Starting at the line with "b_return _ => true", set down each line of the entries below through the last one, exactly as it stands.
[Records — start]
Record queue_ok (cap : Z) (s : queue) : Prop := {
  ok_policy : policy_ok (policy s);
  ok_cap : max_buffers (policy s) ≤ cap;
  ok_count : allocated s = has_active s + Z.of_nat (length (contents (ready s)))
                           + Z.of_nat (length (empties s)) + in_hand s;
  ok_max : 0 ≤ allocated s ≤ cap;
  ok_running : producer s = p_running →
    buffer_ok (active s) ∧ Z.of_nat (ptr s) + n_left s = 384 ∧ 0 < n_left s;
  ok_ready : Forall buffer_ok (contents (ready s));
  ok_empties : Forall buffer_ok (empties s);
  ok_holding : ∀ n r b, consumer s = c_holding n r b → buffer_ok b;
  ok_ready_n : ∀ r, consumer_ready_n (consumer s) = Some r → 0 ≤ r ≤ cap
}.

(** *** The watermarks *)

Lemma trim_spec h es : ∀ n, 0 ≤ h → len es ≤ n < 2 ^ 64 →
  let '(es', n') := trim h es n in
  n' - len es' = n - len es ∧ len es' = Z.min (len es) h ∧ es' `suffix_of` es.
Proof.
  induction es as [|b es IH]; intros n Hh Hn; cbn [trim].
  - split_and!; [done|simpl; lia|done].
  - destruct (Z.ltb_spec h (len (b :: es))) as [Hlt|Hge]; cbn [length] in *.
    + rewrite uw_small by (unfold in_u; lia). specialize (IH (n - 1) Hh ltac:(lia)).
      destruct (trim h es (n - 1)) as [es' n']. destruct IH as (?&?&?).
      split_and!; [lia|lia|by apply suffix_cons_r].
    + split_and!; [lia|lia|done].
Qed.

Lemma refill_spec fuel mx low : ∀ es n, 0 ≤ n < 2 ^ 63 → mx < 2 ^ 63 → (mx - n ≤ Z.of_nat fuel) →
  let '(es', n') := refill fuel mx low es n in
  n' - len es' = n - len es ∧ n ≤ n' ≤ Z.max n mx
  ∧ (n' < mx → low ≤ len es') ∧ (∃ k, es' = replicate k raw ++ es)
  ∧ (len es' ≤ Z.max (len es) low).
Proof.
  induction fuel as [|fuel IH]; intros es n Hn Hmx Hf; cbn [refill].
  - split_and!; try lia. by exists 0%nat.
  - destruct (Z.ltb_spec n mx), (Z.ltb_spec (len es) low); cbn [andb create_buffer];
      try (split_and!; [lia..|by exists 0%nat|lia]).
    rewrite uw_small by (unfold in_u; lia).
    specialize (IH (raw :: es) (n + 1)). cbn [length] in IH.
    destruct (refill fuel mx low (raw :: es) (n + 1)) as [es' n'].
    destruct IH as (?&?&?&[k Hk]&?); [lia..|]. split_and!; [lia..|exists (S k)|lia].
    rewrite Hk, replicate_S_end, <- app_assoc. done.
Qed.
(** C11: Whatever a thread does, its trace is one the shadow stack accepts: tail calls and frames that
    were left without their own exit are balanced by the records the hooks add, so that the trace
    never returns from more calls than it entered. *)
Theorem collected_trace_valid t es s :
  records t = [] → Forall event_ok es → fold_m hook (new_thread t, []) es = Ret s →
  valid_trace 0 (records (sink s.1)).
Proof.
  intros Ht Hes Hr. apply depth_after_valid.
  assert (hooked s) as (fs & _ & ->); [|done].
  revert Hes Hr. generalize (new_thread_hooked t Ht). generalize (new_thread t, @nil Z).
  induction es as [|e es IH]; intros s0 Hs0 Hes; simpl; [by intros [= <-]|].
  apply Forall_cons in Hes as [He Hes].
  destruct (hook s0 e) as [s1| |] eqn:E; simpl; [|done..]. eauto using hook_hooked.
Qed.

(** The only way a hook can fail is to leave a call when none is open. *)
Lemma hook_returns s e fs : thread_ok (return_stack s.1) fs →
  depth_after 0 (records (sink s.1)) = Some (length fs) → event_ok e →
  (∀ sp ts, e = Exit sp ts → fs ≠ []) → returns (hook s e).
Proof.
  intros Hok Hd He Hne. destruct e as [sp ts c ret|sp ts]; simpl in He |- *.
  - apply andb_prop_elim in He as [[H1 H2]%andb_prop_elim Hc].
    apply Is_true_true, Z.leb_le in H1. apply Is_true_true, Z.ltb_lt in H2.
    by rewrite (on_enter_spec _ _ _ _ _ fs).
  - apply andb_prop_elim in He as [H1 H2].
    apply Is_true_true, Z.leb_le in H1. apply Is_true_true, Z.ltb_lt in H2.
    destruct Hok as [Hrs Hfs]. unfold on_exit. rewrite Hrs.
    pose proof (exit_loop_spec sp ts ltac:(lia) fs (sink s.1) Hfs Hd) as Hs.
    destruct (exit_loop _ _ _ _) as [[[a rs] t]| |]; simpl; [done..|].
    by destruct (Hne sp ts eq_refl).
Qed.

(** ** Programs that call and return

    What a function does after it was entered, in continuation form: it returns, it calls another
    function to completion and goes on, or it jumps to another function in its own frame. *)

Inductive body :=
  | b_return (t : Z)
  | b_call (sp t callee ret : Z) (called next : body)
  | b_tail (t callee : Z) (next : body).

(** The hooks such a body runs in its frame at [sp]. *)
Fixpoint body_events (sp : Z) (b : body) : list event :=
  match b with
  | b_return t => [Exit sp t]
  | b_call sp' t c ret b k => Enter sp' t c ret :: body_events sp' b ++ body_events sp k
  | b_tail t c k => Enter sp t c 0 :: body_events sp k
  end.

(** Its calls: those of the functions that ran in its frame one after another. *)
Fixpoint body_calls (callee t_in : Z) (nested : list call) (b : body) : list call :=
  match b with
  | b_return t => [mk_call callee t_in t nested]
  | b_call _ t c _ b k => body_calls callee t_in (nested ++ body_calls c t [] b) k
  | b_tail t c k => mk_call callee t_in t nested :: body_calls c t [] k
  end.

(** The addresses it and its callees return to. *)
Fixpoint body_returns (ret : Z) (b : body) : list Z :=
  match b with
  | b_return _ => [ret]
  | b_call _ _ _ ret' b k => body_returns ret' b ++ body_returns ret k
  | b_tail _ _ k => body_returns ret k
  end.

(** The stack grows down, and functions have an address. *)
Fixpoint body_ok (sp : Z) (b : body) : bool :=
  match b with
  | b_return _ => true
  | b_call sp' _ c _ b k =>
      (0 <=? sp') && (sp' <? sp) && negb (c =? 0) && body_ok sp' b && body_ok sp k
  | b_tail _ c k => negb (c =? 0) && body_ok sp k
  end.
[Records — finish]
__Written answer__:
  | b_return _ => true
  | b_call sp' _ c _ b k =>
      (0 <=? sp') && (sp' <? sp) && negb (c =? 0) && body_ok sp' b && body_ok sp k
  | b_tail _ c k => negb (c =? 0) && body_ok sp k
  end.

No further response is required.